The building’s exterior, with its arched window frames, decorative tiles and red thatched roof, is reminiscent of a 19th-century Spanish-American church. The grand design gives the facility a lush look within its Florida surroundings.
Inside the park, fans will not see advertising clutter. The Orioles consolidated their sponsors, the hotels, restaurants and arts and attractions in Sarasota, and created “partner walls” on the main concourse for each
of those three categories.

The sponsors have told the Orioles that the exposure in one dedicated space is an effective marketing tool.

“It draws more attention to them, and to these walls, than if they had just some little banner somewhere,” said Laura Williams, the Orioles’ director of Florida operations.
Developer Janet Marie Smith met with local historians and studied the city's architecture to come up with the stadium's redesign.
Photos by: DON MURET / STAFF (3)

The club expanded the park’s pathways, adding an upper concourse to give their fans more space to move around. The left-field pavilion, a popular hangout featuring bistro-style tables and drink rails, gives fans a true feel for the Florida spring training experience.

The park has two air-conditioned rooms open to the public — Cafe 54 and the team store — for fans to escape the hot Florida sun. Cafe 54, a sit-down deli that added Chick-fil-A products this year, is a luxury not seen at many spring training facilities.

The Orioles’ rebranding inside Ed Smith Stadium starts at the Home Plate Gate. Just past the turnstiles hangs the team’s “championship chandelier” made of Louisville Slugger P72 bats, the model used by Baltimore hall of famer Cal Ripken Jr.

The life-size bobblehead in the right-field corner is a popular attraction.
Photo by: DON MURET / STAFF
The life-size Oriole mascot bobblehead in the right-field corner came from Oriole Park and is one of Ed Smith’s most popular attractions.
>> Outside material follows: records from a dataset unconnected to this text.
(* ===== verification/Trust.v ===== *)
(** * Credential trust snapshot

    Models [internal/auth/snapshot.go]: the signing keys and revocation lists an edge holds,
    installed as a whole from documents, the freshness rule, and the watchers whose channel
    is closed when their credential is revoked.  A watcher is known by a number, which also
    names its channel; the mutex makes every method one function on the state; a clock
    reading is an argument. *)
From S2P Require Import Prelude Go Strings Journal Admission Utf8 JSON StrictJSON StrictJSONProofs CanonicalJSON StreamFrames StrictDecode.

Module Trust.
Import StreamFrames StrictDecode Admission.

Definition maxSnapshotBytes : Z := 1048576.
Definition maxSnapshotJSONDepth : Z := 64.
Definition maximumRevocationWatchers : Z := 8192.
Definition PublicKeySize : Z := 32.

Definition ErrSnapshotInvalid : err := EPlain "credential trust snapshot is invalid".
Definition ErrSnapshotCapacity : err := EPlain "credential revocation watcher capacity exceeded".

(** Machine, connector and generation. *)
Definition connectorGeneration : Type := string * string * Z.

(** The four sets that are replaced together. *)
Record Lists := mkLists {
  ls_jti : gset string;
  ls_environment : gset string;
  ls_key : gset string;
  ls_connector : gset connectorGeneration
}.

Record Snapshot := mkSnapshot {
  sn_keys : gmap string bytes;
  sn_revoked : Lists;
  sn_maxAge : Duration;
  sn_updatedAt : Time;
  sn_watchers : gmap nat Claims;
  sn_closed : gset nat;          (** channels that were closed *)
  sn_next : nat                  (** channels made so far *)
}.
#[export] Instance Snapshot_eta : Eta Snapshot := λ s,
  mkSnapshot (sn_keys s) (sn_revoked s) (sn_maxAge s) (sn_updatedAt s) (sn_watchers s) (sn_closed s) (sn_next s).

Definition noLists : Lists := mkLists ∅ ∅ ∅ ∅.
Definition NewSnapshot : Snapshot := mkSnapshot ∅ noLists 0 0 ∅ ∅ 0.

Definition ConfigureRevocationFreshness (maxAge : Duration) (s : Snapshot) : Snapshot := s <| sn_maxAge := maxAge |>.

(** [base64.RawURLEncoding] without [Strict] ignores the unused bits of the last character. *)
Fixpoint unsextets_lenient (l : list Z) : option bytes :=
  match l with
  | a :: b :: c :: d :: l =>
      match unsextets_lenient l with
      | Some r => Some (byte_of_Z (a * 4 + b / 16) :: byte_of_Z ((b mod 16) * 16 + c / 4)
                        :: byte_of_Z ((c mod 4) * 64 + d) :: r)
      | None => None
      end
  | [a; b; c] => Some [byte_of_Z (a * 4 + b / 16); byte_of_Z ((b mod 16) * 16 + c / 4)]
  | [a; b] => Some [byte_of_Z (a * 4 + b / 16)]
  | [_] => None
  | [] => Some []
  end.

Definition DecodeLenient (s : string) : option bytes :=
  mapM_sextet (List.filter not_newline (sbytes s)) ≫= unsextets_lenient.

(** ** Keys *)

Record jwk := mkJwk {
  jw_KeyType : string;
  jw_Curve : string;
  jw_Use : string;
  jw_Algorithm : string;
  jw_KeyID : string;
  jw_X : string
}.
#[export] Instance jwk_eta : Eta jwk := λ k,
  mkJwk (jw_KeyType k) (jw_Curve k) (jw_Use k) (jw_Algorithm k) (jw_KeyID k) (jw_X k).
Definition zeroJwk : jwk := mkJwk "" "" "" "" "" "".

Definition jwk_names : list string := ["kty"; "crv"; "use"; "alg"; "kid"; "x"].
Definition jwk_set (name : string) (v : json) : jwk → option jwk :=
  if name == "kty" then string_field (λ x r, r <| jw_KeyType := x |>) v
  else if name == "crv" then string_field (λ x r, r <| jw_Curve := x |>) v
  else if name == "use" then string_field (λ x r, r <| jw_Use := x |>) v
  else if name == "alg" then string_field (λ x r, r <| jw_Algorithm := x |>) v
  else if name == "kid" then string_field (λ x r, r <| jw_KeyID := x |>) v
  else if name == "x" then string_field (λ x r, r <| jw_X := x |>) v
  else λ _, None.

Definition jwksDocument : Type := Slice jwk.
Definition jwks_set (name : string) (v : json) : jwksDocument → option jwksDocument :=
  if name == "keys" then slice_field (λ d, d) (λ d _, d) (store_struct jwk_names jwk_set) zeroJwk v else λ _, None.
Definition decode_jwks : json → option jwksDocument := decode_struct ["keys"] jwks_set nil_slice.

(** The loop body: the key of an item. *)
Definition item_key (item : jwk) : option bytes :=
  if (jw_KeyType item != "OKP") || (jw_Curve item != "Ed25519") || (jw_Use item != "sig") || (jw_Algorithm item != "EdDSA")
     || (jw_KeyID item == "") || (128 <? len (jw_KeyID item))
  then None
  else match DecodeLenient (jw_X item) with
  | None => None
  | Some raw => if negb (blen raw =? PublicKeySize) || (EncodeToString raw != jw_X item) then None else Some raw
  end.

Fixpoint collect_keys (items : list jwk) (next : gmap string bytes) : option (gmap string bytes) :=
  match items with
  | [] => Some next
  | item :: items =>
      match item_key item with
      | None => None
      | Some raw => match next !! jw_KeyID item with
                    | Some _ => None
                    | None => collect_keys items (<[jw_KeyID item := raw]> next)
                    end
      end
  end.

Definition text_of (data : bytes) : text := byte_to_Z <$> data.

Definition ReplaceJWKS (data : bytes) (s : Snapshot) : option err * Snapshot :=
  if (blen data =? 0) || (maxSnapshotBytes <? blen data) then (Some ErrSnapshotInvalid, s)
  else match Decode decode_jwks (text_of data) maxSnapshotJSONDepth with
  | inl _ => (Some ErrSnapshotInvalid, s)
  | inr document =>
      let n := Z.of_nat (length (sl_items document)) in
      if (n =? 0) || (128 <? n) then (Some ErrSnapshotInvalid, s)
      else match collect_keys (sl_items document) ∅ with
      | None => (Some ErrSnapshotInvalid, s)
      | Some next => (None, s <| sn_keys := next |>)
      end
  end.

Definition Key (keyID : string) (s : Snapshot) : err + bytes :=
  match sn_keys s !! keyID with Some key => inr key | None => inl ErrSnapshotInvalid end.

(** ** Revocations *)

Record RevokedConnectorGeneration := mkRevokedConnector {
  rv_MachineID : string;
  rv_ConnectorID : string;
  rv_Generation : Z
}.
#[export] Instance RevokedConnectorGeneration_eta : Eta RevokedConnectorGeneration := λ r,
  mkRevokedConnector (rv_MachineID r) (rv_ConnectorID r) (rv_Generation r).

Definition revoked_connector_set (name : string) (v : json) : RevokedConnectorGeneration → option RevokedConnectorGeneration :=
  if name == "machine_id" then string_field (λ x r, r <| rv_MachineID := x |>) v
  else if name == "connector_id" then string_field (λ x r, r <| rv_ConnectorID := x |>) v
  else if name == "connector_generation" then uint64_field (λ x r, r <| rv_Generation := x |>) v
  else λ _, None.

Record RevocationDocument := mkRevocationDocument {
  rd_JTIs : Slice string;
  rd_Environments : Slice string;
  rd_Connectors : Slice RevokedConnectorGeneration;
  rd_KeyIDs : Slice string
}.
#[export] Instance RevocationDocument_eta : Eta RevocationDocument := λ r,
  mkRevocationDocument (rd_JTIs r) (rd_Environments r) (rd_Connectors r) (rd_KeyIDs r).

Definition revocation_set (name : string) (v : json) : RevocationDocument → option RevocationDocument :=
  if name == "jtis" then strings_field rd_JTIs (λ x r, r <| rd_JTIs := x |>) v
  else if name == "environments" then strings_field rd_Environments (λ x r, r <| rd_Environments := x |>) v
  else if name == "connector_generations" then
    slice_field rd_Connectors (λ x r, r <| rd_Connectors := x |>)
      (store_struct ["machine_id"; "connector_id"; "connector_generation"] revoked_connector_set) (mkRevokedConnector "" "" 0) v
  else if name == "key_ids" then strings_field rd_KeyIDs (λ x r, r <| rd_KeyIDs := x |>) v
  else λ _, None.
The big bird underwent a “nose job” in the offseason, necessary because kids like to smack its beak to see it bobble, Williams said.

New this year are the finished interiors for the three World Series suites themed for the 1966, 1970 and 1983 championship teams. Each suite comes with 30 tickets and costs $1,200 to $1,500 a game depending on the opponent.
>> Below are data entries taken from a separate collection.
Definition Verify (v : Verifier) (token : string) (now trustNow : Time) (s : S) : error + Admission.Claims :=
  if misconfigured v
  then inl (New "service_unavailable" "credential verifier is unavailable" "retry after edge recovery")
  else if bad_size token then inl (New "credential_malformed" "credential size is invalid" "request a fresh admission")
  else match read_signed token s with
  | inl r => inl (verify_error r)
  | inr (h, c) =>
  if negb (connector_claims v c)
  then inl (New "credential_binding_invalid" "credential claims are invalid" "request a fresh admission")
  else if not_yet_valid v now c
  then inl (New "credential_not_yet_valid" "credential is not yet valid" "synchronize clocks and request a fresh admission")
  else if expired now c then inl (New "credential_expired" "credential is expired" "request a fresh admission")
  else
    let result := Admission.mkClaims (hd_KeyID h) (tc_Issuer c) (tc_Audience c) (tc_JTI c) (tc_CredentialClass c)
                    (sl_items (tc_Scope c)) (tc_EnvironmentID c) (tc_MachineID c) (tc_InstallationGeneration c) ""
                    (tc_ConnectorID c) (tc_ConnectorGeneration c) (tc_EdgePool c) (tc_EdgeNodeID c) (tc_RouteBinding c)
                    (Unix (tc_Expires c)) false in
    match check_revoked trustNow result s with
    | inl _ => inl (New "credential_revocation_unavailable" "credential revocation state is unavailable"
                      "retry after revocation synchronization")
    | inr revoked => inr (if revoked then result <| Admission.cl_Revoked := true |> else result)
    end
  end.

(** The claims under which a peer credential is looked up. *)
Definition peer_claims (h : header) (c : claims) : Admission.Claims :=
  Admission.mkClaims (hd_KeyID h) "" "" (tc_JTI c) (tc_CredentialClass c) [] (tc_EnvironmentID c) "" 0 "" "" 0 "" "" ""
    (Unix (tc_Expires c)) false.

Definition peer_revoked (trustNow : Time) (h : header) (c : claims) (s : S) : bool :=
  match check_revoked trustNow (peer_claims h c) s with inl _ => true | inr revoked => revoked end.

(** ** Peer signaling *)

Definition signaling_claims (v : Verifier) (c : claims) : bool :=
  (tc_Issuer c == vf_Issuer v) && (tc_Audience c == "paperboat-edge") && (tc_Subject c == tc_EndpointID c) && (tc_JTI c != "")
  && (tc_CredentialClass c == "peer_signaling") && exactScopes (sl_items (tc_Scope c)) ["peer:signal"]
  && (tc_EnvironmentID c != "") && (tc_EdgeNodeID c != "") && (tc_IntentID c != "") && (tc_EndpointID c != "")
  && (tc_PeerEndpointID c != "") && (tc_EndpointID c != tc_PeerEndpointID c) && negb (tc_AttemptGeneration c =? 0)
  && negb (tc_NetworkGeneration c =? 0)
  && ((tc_PeerRole c == SignalProtocol.RoleControlling) || (tc_PeerRole c == SignalProtocol.RoleControlled)).

Definition signaling_admission (c : claims) : Signaling.Admission :=
  Signaling.mkAdmission (tc_JTI c) (tc_EnvironmentID c) (tc_EdgeNodeID c) (tc_IntentID c) (tc_EndpointID c) (tc_PeerEndpointID c)
    (tc_AttemptGeneration c) (tc_NetworkGeneration c) (tc_PeerRole c) (Unix (tc_Expires c)).

(** The admission, and the watcher that [Revoked] and [Release] are of. *)
Definition Authenticate (v : Verifier) (token : string) (now trustNow : Time) (s : S)
    : (error + (Signaling.Admission * option nat)) * S :=
  if misconfigured v || bad_size token then (inl invalid, s)
  else match verifySigned token s with
  | inl e => (inl e, s)
  | inr (h, c) =>
  if negb (signaling_claims v c) || untimely v now c then (inl invalid, s)
  else match ts_Revocations with
  | Watching _ Watch release closed =>
      match Watch trustNow (peer_claims h c) s with
      | (inl _, s) => (inl stale_revocations, s)
      | (inr id, s) => if closed id s then (inl unavailable, release id s) else (inr (signaling_admission c, Some id), s)
      end
  | _ => if peer_revoked trustNow h c s then (inl unavailable, s) else (inr (signaling_admission c, None), s)
  end end.

(** ** Relayed peers and path-MTU probes *)

(** [peerrelayhttp.Attachment]. *)
Record Attachment := mkAttachment { at_StreamHandle : bytes; at_EndpointID : string; at_Role : Z; at_Carrier : Z }.

(** What the two relay classes have in common. *)
Definition relay_claims (v : Verifier) (class scope : string) (c : claims) : bool :=
  nonnil (canonical_bytes 16 (tc_RouteAllocation c))
  && (tc_Issuer c == vf_Issuer v) && (tc_Audience c == "paperboat-edge") && (tc_Subject c == tc_IntentID c) && (tc_JTI c != "")
  && (tc_CredentialClass c == class) && exactScopes (sl_items (tc_Scope c)) [scope]
  && (tc_EnvironmentID c != "") && (tc_EdgeNodeID c == vf_NodeID v) && (tc_IntentID c != "")
  && (tc_InitiatorEndpointID c != "") && (tc_ResponderEndpointID c != "") && (tc_InitiatorEndpointID c != tc_ResponderEndpointID c)
  && negb (tc_AttemptGeneration c =? 0) && negb (tc_NetworkGeneration c =? 0) && negb (tc_RouteGeneration c =? 0).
For Williams, a Baltimore native, the 1970 World Series suite and the large photograph of Brooks Robinson jumping for joy bring back memories of her childhood rooting for the home team. The suite enhancements bring extra color to what were mostly blank walls last season.

“We were so close to the wire last year [with completing the renovation] that we were renting furniture for the suites,” Williams said. “Now fans that saw the park last year are seeing a new ballpark this year because so much of what we had last year was temporary.”

Season-ticket holders at Ed Smith Stadium can upgrade their seats for about $20 to cover a buffet meal inside the Home Plate Suite. The homemade pies from Troyer’s Dutch Heritage, a local restaurant, are a big hit with the natives and visitors from Baltimore, Williams said.

As part of the renovation, the bullpens were relocated from outside the outfield fences, giving fans the opportunity to see pitchers warming up. Getting close to the players is a key difference between spring training and the regular season, Williams said.

The left-field pavilion gives off such a great vibe that many season-ticket holders moved their seats there from behind home plate. The pavilion was revamped late in the design, tripled in size with a higher elevation, John Angelos said.

The pavilion and other parts of Ed Smith Stadium give fans more elbow room without sacrificing the building’s intimate feel.

“Even in the midst of our sellout games with the Red Sox, Yankees and Phillies, the park is alive but you don’t feel like someone is on top of you; fans can still walk freely through the park and enjoy it,” Williams said.